* [ACTION ITEM]
Range to output from the entries below: the line containing "c_toasts : list (bool * string);" through the line containing "End orders.". Set it down exactly, ends included, nothing else.

* [RECORDS PROVIDED]
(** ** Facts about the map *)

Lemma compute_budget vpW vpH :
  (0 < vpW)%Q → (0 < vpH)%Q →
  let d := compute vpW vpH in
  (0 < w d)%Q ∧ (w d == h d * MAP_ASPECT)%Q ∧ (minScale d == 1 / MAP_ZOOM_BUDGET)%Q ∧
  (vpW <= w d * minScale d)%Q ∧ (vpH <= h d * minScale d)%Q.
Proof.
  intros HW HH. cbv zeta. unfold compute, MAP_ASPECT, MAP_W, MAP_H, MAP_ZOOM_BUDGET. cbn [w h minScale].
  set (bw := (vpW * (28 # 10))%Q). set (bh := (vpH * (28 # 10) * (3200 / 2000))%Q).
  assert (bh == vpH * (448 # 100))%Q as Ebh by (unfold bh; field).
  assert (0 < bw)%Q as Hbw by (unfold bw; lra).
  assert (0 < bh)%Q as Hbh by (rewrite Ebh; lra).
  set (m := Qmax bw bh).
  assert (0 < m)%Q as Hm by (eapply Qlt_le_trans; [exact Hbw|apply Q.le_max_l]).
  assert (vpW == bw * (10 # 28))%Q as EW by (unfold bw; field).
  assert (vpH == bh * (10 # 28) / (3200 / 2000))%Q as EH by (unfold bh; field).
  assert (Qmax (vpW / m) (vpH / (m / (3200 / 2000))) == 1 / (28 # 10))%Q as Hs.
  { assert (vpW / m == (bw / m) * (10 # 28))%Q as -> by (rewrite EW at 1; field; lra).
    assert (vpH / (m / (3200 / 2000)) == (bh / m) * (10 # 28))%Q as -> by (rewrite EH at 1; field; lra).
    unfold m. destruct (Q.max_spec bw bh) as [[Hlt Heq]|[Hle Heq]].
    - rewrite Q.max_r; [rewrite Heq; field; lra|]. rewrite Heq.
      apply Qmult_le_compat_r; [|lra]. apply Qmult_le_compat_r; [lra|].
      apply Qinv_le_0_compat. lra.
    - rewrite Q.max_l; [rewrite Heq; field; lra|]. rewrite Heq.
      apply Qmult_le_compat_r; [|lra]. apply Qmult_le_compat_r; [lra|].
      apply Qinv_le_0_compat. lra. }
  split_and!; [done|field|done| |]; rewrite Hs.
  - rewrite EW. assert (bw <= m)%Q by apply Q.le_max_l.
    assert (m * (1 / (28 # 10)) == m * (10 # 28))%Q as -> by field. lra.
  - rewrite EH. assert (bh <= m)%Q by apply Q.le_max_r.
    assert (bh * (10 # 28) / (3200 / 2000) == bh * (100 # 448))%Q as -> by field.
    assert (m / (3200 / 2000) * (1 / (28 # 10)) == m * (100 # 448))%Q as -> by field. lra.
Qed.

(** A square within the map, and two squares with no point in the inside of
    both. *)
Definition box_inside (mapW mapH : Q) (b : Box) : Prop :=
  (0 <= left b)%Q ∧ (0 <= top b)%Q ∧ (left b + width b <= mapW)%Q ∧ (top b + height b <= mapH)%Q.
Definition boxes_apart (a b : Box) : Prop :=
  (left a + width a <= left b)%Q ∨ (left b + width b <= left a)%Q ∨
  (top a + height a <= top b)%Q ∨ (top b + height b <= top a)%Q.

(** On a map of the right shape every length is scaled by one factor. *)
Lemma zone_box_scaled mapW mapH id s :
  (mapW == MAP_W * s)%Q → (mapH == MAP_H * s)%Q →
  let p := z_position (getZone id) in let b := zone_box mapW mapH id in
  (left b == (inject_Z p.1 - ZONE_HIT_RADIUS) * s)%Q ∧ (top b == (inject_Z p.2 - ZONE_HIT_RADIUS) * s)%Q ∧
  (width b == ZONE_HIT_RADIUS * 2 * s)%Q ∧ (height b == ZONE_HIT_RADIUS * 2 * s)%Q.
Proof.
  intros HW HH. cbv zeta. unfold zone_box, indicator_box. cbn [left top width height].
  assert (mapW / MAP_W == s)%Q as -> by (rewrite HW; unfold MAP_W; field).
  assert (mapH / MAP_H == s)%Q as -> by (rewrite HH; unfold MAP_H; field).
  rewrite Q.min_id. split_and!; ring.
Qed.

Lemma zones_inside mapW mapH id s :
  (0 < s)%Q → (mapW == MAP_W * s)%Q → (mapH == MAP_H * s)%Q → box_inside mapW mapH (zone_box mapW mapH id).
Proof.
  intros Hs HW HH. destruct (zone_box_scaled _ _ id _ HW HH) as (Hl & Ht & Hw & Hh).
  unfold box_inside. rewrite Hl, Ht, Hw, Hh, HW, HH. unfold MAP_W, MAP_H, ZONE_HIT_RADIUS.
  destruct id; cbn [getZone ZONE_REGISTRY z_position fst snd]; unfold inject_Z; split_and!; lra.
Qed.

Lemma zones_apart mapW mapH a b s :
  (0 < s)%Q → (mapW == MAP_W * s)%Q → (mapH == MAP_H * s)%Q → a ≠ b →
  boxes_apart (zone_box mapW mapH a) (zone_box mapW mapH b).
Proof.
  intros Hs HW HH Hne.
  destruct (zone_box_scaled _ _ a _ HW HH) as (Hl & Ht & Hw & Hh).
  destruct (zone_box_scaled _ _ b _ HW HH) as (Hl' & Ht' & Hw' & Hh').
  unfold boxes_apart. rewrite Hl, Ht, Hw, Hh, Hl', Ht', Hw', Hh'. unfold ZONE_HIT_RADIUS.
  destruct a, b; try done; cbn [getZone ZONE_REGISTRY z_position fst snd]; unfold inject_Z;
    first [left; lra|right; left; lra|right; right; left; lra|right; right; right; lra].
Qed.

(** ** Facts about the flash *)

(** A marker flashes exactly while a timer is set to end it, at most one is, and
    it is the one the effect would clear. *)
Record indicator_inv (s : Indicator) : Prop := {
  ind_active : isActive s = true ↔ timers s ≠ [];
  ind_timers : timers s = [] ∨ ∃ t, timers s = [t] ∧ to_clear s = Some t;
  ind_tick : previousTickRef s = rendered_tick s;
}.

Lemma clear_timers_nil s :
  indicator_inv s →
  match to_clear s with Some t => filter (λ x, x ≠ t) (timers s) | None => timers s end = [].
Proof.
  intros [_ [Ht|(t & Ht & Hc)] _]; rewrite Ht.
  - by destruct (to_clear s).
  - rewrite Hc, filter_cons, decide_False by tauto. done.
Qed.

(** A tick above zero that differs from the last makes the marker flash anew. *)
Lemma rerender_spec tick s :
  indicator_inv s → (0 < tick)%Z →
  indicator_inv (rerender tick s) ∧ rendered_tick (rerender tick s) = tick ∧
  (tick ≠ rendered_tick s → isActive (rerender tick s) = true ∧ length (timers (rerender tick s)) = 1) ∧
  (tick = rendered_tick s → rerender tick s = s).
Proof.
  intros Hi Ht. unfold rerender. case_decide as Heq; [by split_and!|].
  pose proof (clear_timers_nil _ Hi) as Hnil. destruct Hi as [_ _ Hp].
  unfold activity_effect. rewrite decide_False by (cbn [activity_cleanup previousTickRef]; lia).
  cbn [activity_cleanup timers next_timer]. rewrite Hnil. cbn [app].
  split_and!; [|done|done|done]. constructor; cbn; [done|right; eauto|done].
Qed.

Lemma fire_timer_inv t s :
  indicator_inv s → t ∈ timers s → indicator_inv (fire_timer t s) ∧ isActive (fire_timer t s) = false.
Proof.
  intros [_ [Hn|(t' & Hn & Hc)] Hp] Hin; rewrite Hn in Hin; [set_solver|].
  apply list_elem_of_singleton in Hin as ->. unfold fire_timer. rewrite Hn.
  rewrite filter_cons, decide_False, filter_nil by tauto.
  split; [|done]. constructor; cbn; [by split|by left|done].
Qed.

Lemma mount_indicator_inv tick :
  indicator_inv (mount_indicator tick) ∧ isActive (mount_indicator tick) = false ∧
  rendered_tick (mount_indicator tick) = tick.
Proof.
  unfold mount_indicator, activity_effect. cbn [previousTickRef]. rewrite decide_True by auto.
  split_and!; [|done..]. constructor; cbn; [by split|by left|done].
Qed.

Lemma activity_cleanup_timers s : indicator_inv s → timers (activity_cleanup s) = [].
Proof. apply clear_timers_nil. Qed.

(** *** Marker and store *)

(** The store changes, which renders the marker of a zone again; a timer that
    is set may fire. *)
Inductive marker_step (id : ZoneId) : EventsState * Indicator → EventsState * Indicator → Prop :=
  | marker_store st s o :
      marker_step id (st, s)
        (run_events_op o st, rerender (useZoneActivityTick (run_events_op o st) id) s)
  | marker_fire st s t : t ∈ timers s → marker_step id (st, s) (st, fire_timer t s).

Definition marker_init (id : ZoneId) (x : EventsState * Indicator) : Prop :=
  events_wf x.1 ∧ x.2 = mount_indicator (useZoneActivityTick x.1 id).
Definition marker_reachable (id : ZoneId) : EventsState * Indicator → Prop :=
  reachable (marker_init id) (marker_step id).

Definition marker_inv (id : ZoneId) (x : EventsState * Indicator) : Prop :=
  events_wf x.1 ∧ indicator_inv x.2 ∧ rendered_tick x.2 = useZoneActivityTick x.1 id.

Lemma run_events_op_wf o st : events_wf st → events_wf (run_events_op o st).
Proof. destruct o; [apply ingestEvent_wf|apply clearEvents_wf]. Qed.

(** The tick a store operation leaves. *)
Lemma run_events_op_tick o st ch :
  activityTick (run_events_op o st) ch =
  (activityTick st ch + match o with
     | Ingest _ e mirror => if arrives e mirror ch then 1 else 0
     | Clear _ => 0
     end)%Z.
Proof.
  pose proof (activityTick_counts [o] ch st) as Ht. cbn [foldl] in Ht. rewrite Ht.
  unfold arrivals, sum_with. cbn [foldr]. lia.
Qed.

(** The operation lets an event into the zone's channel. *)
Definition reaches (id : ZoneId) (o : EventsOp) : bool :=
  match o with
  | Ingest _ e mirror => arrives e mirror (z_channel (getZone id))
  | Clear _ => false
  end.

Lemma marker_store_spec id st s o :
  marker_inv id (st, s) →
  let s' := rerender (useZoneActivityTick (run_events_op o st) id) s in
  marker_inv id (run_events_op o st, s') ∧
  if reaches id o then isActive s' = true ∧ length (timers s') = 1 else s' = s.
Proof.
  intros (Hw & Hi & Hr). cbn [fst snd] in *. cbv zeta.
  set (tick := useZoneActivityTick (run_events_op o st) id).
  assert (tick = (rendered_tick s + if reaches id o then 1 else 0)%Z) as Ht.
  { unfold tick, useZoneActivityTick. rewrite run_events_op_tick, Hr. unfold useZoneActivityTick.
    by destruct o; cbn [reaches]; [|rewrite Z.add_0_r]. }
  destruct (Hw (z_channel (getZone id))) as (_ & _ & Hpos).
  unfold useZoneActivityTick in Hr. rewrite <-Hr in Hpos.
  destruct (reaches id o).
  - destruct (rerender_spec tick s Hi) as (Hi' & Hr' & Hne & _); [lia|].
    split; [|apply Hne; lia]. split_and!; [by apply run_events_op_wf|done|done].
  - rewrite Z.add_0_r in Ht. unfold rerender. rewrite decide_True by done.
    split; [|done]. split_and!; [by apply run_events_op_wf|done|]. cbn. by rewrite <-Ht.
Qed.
--
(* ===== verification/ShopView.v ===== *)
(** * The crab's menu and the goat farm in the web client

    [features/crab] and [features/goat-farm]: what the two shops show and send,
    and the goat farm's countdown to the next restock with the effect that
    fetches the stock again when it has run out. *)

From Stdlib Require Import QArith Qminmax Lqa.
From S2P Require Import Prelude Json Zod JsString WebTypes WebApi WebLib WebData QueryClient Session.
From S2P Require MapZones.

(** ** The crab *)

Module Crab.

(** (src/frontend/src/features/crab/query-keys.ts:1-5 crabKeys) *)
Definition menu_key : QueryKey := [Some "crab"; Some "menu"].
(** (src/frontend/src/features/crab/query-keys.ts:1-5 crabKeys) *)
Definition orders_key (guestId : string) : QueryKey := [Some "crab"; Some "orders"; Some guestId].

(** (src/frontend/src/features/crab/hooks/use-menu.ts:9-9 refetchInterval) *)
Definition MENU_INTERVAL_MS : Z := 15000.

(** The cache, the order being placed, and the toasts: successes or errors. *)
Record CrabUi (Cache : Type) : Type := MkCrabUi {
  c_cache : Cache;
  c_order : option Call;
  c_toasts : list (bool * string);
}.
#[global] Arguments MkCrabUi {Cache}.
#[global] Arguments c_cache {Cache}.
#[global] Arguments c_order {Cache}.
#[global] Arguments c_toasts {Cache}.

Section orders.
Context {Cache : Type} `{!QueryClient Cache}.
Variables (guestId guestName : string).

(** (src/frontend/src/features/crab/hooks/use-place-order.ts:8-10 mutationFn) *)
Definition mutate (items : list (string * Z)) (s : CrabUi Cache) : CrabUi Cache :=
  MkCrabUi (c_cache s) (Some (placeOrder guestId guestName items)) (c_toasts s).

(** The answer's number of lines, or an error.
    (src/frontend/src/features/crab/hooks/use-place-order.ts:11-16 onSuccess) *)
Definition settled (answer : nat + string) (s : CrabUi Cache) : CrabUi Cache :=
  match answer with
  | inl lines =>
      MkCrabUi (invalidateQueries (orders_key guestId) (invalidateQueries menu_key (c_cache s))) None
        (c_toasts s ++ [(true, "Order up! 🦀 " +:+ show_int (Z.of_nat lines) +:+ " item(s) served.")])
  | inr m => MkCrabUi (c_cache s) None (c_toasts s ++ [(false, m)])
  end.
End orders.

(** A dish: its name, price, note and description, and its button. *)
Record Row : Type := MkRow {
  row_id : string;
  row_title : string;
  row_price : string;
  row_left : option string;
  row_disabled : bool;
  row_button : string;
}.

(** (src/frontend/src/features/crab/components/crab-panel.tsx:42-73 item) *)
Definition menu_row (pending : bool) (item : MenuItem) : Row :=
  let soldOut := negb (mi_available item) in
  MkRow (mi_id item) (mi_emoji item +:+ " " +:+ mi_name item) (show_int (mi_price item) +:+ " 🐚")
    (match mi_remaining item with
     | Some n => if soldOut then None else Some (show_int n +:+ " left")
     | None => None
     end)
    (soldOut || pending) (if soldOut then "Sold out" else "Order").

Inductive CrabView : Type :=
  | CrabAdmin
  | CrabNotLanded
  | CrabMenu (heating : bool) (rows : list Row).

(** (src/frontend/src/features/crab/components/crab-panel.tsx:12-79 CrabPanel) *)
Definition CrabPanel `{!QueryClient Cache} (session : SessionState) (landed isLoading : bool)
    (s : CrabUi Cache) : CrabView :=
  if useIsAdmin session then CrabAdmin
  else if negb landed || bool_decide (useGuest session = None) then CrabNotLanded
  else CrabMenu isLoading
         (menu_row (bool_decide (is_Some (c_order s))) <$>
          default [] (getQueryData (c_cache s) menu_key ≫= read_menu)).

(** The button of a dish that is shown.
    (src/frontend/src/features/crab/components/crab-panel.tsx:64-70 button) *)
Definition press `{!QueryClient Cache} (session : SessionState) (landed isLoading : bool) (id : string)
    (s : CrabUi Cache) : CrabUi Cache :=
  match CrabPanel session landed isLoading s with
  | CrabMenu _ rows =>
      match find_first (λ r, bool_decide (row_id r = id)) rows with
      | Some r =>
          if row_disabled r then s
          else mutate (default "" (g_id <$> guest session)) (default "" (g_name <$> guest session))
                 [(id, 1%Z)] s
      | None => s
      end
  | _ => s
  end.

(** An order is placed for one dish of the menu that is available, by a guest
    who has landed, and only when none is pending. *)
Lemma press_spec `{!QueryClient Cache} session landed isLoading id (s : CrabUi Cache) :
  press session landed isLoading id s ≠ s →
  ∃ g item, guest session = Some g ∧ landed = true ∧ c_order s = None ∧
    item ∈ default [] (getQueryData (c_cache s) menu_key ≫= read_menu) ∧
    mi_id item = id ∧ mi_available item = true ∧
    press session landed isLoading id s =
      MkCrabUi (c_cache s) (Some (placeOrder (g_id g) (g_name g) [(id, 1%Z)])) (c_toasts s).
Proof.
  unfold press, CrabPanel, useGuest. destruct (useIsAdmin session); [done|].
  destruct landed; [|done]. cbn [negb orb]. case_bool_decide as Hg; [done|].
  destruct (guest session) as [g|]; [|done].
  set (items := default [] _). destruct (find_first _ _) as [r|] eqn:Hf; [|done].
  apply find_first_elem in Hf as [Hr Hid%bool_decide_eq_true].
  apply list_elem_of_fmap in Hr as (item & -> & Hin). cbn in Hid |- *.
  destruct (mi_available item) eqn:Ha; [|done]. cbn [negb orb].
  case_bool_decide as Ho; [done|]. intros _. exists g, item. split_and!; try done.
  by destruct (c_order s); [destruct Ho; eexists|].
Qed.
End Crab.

* [RESULT]
  c_toasts : list (bool * string);
}.
#[global] Arguments MkCrabUi {Cache}.
#[global] Arguments c_cache {Cache}.
#[global] Arguments c_order {Cache}.
#[global] Arguments c_toasts {Cache}.

Section orders.
Context {Cache : Type} `{!QueryClient Cache}.
Variables (guestId guestName : string).

(** (src/frontend/src/features/crab/hooks/use-place-order.ts:8-10 mutationFn) *)
Definition mutate (items : list (string * Z)) (s : CrabUi Cache) : CrabUi Cache :=
  MkCrabUi (c_cache s) (Some (placeOrder guestId guestName items)) (c_toasts s).

(** The answer's number of lines, or an error.
    (src/frontend/src/features/crab/hooks/use-place-order.ts:11-16 onSuccess) *)
Definition settled (answer : nat + string) (s : CrabUi Cache) : CrabUi Cache :=
  match answer with
  | inl lines =>
      MkCrabUi (invalidateQueries (orders_key guestId) (invalidateQueries menu_key (c_cache s))) None
        (c_toasts s ++ [(true, "Order up! 🦀 " +:+ show_int (Z.of_nat lines) +:+ " item(s) served.")])
  | inr m => MkCrabUi (c_cache s) None (c_toasts s ++ [(false, m)])
  end.
End orders.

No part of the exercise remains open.